— YOUR GOAL —
Word for word, restate the line containing "(strings.Split content strings.newline)" and all the lines that come after it in the entries below. Include nothing from before it.
BEGIN DATASET RECORDS
Definition checkAndHandleValidatorStatus (address : string) : M N bool :=
  r ← rpc.GetValidatorByAddress client address;
  match r with
  | Err _ => activateValidator address;; mret false
  | Ok details =>
      updateValidatorMetrics address details;;
      d ← deref details;
      if Retired d then reActivateValidator address;; mret false
      else
        r ← rpc.GetCurrentBlockNumber client;
        match r with
        | Err _ => mret false
        | Ok currentBlockNumber =>
            match JailedFrom d with
            | Some jailedFrom =>
                let blocksSinceJailed := wrap64 (currentBlockNumber - jailedFrom) in
                if (blocksSinceJailed <? blocksForReactivation)%Z then
                  gauge_Set prometheus.ValidatorJailedGauge address 1%Q;;
                  gauge_Set prometheus.ValidatorJailedFromGauge address
                            (Float64.of_Z jailedFrom)
                else gauge_Set prometheus.ValidatorJailedGauge address 0%Q
            | None => mret tt
            end;;
            gauge_Set prometheus.ValidatorJailedGauge address 0%Q;;
            gauge_Set prometheus.ValidatorJailedFromGauge address 0%Q;;
            mret true
        end
  end.

(** One iteration of the [for range ticker.C] loop of [periodicUpdates];
    [true]: the function returns, [false]: the loop goes on. *)
Definition periodicUpdates_tick (address : string) : M N bool :=
  '(sufficient, currentBalance) ← checkSufficientBalance address;
  isActive ← checkActive address;
  if sufficient || isActive then
    checkAndHandleValidatorStatus address
  else
    net ← gets network;
    (if String.eqb net "testnet" then fundAddress address;; mret tt
     else mret tt);;
    mret false.

(** One iteration of the [for range ticker.C] loop of [main]; the value of
    [state] is returned for reference. *)
Definition main_tick (validatorAddress : string) : M N bool :=
  updateEpochNumberGauge;;
  state ← checkAndHandleValidatorStatus validatorAddress;
  checkSufficientBalance validatorAddress;;
  mret state.

End Main.

(** ** A scripted remote side and key files, for concrete runs

    The node state is the number of round trips answered so far. *)
Record Script : Type := mkScript {
  sc_consensus : list (result bool);
  sc_validator : result (option ValidatorDetails);
  sc_block : result Z;
  sc_balance : result Z
}.

Definition scripted (s : Script) : Client nat :=
  {| ans_isConsensusEstablished n :=
       (S n, nth n (sc_consensus s) (Err "connection refused"));
     ans_getEpochNumber n := (S n, Ok 7%Z);
     ans_getAddress n := (S n, Ok "NQ07 0000 0000 0000 0000 0000 0000 0000 0000");
     ans_getAccountByAddress _ n := (S n, sc_balance s);
     ans_getValidatorByAddress _ n := (S n, sc_validator s);
     ans_importRawKey _ _ n := (S n, Ok "NQ07 0000 0000 0000 0000 0000 0000 0000 0000");
     ans_getBlockNumber n := (S n, sc_block s);
     ans_unlockAccount _ _ _ n := (S n, Ok true);
     ans_sendNewValidatorTransaction _ _ _ _ _ _ _ _ n := (S n, Ok "0100ab");
     ans_sendReactivateValidatorTransaction _ _ _ _ _ n := (S n, Ok "9f3c");
     ans_sendRawTransaction _ n := (S n, Ok "77e1");
     ans_postForm _ _ n := (S n, Ok 200%Z) |}.

Definition lines_of (l : list string) : string :=
  String.concat (String strings.newline EmptyString) l.

Definition key_files (path : string) : option string :=
  if String.eqb path "/keys/signing_key.txt" then
    Some (lines_of ["Address:       NQ07 0000"; "Public Key:    b1c2";
                    "Private Key:   5a6b7c  "; ""])
  else if String.eqb path "/keys/vote_key.txt" then
    Some (lines_of ["# Public Key:"; ""; "aa11"; ""; "# Secret Key:"; "";
                    "cc33"; ""])
  else if String.eqb path "/keys/address.txt" then
    Some (lines_of ["Address:       NQ07 0000"; "Private Key:   0d0e0f"; ""])
  else None.

Definition no_files (path : string) : option string := None.

Definition world0 (fs : string -> option string) : World nat :=
  mkWorld 0 fs "https://faucet.pos.nimiq-testnet.com/tapit" "testnet" ∅ [].

Definition addr0 : string := "NQ07 0000 0000 0000 0000 0000 0000 0000 0000".

Definition record0 (retired : bool) (jailedFrom : option Z) : ValidatorDetails :=
  mkValidatorDetails addr0 10000000000 0 None retired jailedFrom.

(** ** Vocabulary of the properties *)

Definition Proc_eqb (p q : Proc) : bool :=
  match p, q with
  | Activate, Activate | Reactivate, Reactivate | Fund, Fund => true
  | _, _ => false
  end.

Definition enters (p : Proc) (e : Event) : bool :=
  match e with EvEnter q => Proc_eqb p q | _ => false end.

(** Procedure [p] was entered somewhere in [evs]. *)
Definition invoked (p : Proc) (evs : list Event) : bool :=
  existsb (enters p) evs.

(** The gauge writes among [evs], in order. *)
Definition published (evs : list Event) : list Event :=
  List.filter (fun e => match e with EvSet _ _ _ | EvInc _ _ => true | _ => false end)
              evs.

(** The number of consensus checks sent in [evs]. *)
Definition checks_sent (evs : list Event) : nat :=
  length (List.filter
            (fun e => match e with EvRpc isConsensusEstablished => true | _ => false end)
            evs).

Section Vocabulary.
Context {N : Type} (client : Client N).

(** The answers to [k] consensus checks in a row, from node state [n]. *)
Fixpoint consensus_answers (k : nat) (n : N) : list (result bool) :=
  match k with
  | O => []
  | S k' =>
      let '(n', r) := ans_isConsensusEstablished client n in
      r :: consensus_answers k' n'
  end.

(** A check that returns true without error. *)
Definition established (r : result bool) : bool :=
  match r with Ok true => true | _ => false end.

(** How many of the answers are asked for when checking stops at the
    first one that is not [established]. *)
Fixpoint checks_needed (answers : list (result bool)) : nat :=
  match answers with
  | [] => 0
  | r :: answers' => if established r then S (checks_needed answers') else 1
  end.

(** What the key-file readers find in a file system. *)
Definition private_key_in (fs : string -> option string) (path : string)
  : result string :=
  match fs path with
  | Some content => getPrivateKey_loop (strings.Split content strings.newline)
  | None => Err "open: no such file or directory"
  end.

Definition vote_key_in (fs : string -> option string) (path : string)
  : result string :=
  match fs path with
  | Some content =>
      let lines := strings.Split content strings.newline in
      getVoteKey_loop lines 0 lines
  | None => Err "open: no such file or directory"
  end.

(** The steps of [activateValidator] up to the submission, in order. *)
Definition activate_steps (address sigKey voteKey addressPrivate rawTx : string)
  : list Event :=
  [ EvEnter Activate;
    EvReadFile "/keys/signing_key.txt";
    EvReadFile "/keys/vote_key.txt";
    EvReadFile "/keys/address.txt";
    EvRpc (importRawKey addressPrivate "");
    EvRpc (unlockAccount address "" 0);
    EvRpc (sendNewValidatorTransaction address address sigKey voteKey address
             "" 500 "+0");
    EvRpc (sendRawTransaction rawTx) ].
END DATASET RECORDS
— SOLUTION —
  | Some content => getPrivateKey_loop (strings.Split content strings.newline)
  | None => Err "open: no such file or directory"
  end.

Definition vote_key_in (fs : string -> option string) (path : string)
  : result string :=
  match fs path with
  | Some content =>
      let lines := strings.Split content strings.newline in
      getVoteKey_loop lines 0 lines
  | None => Err "open: no such file or directory"
  end.

(** The steps of [activateValidator] up to the submission, in order. *)
Definition activate_steps (address sigKey voteKey addressPrivate rawTx : string)
  : list Event :=
  [ EvEnter Activate;
    EvReadFile "/keys/signing_key.txt";
    EvReadFile "/keys/vote_key.txt";
    EvReadFile "/keys/address.txt";
    EvRpc (importRawKey addressPrivate "");
    EvRpc (unlockAccount address "" 0);
    EvRpc (sendNewValidatorTransaction address address sigKey voteKey address
             "" 500 "+0");
    EvRpc (sendRawTransaction rawTx) ].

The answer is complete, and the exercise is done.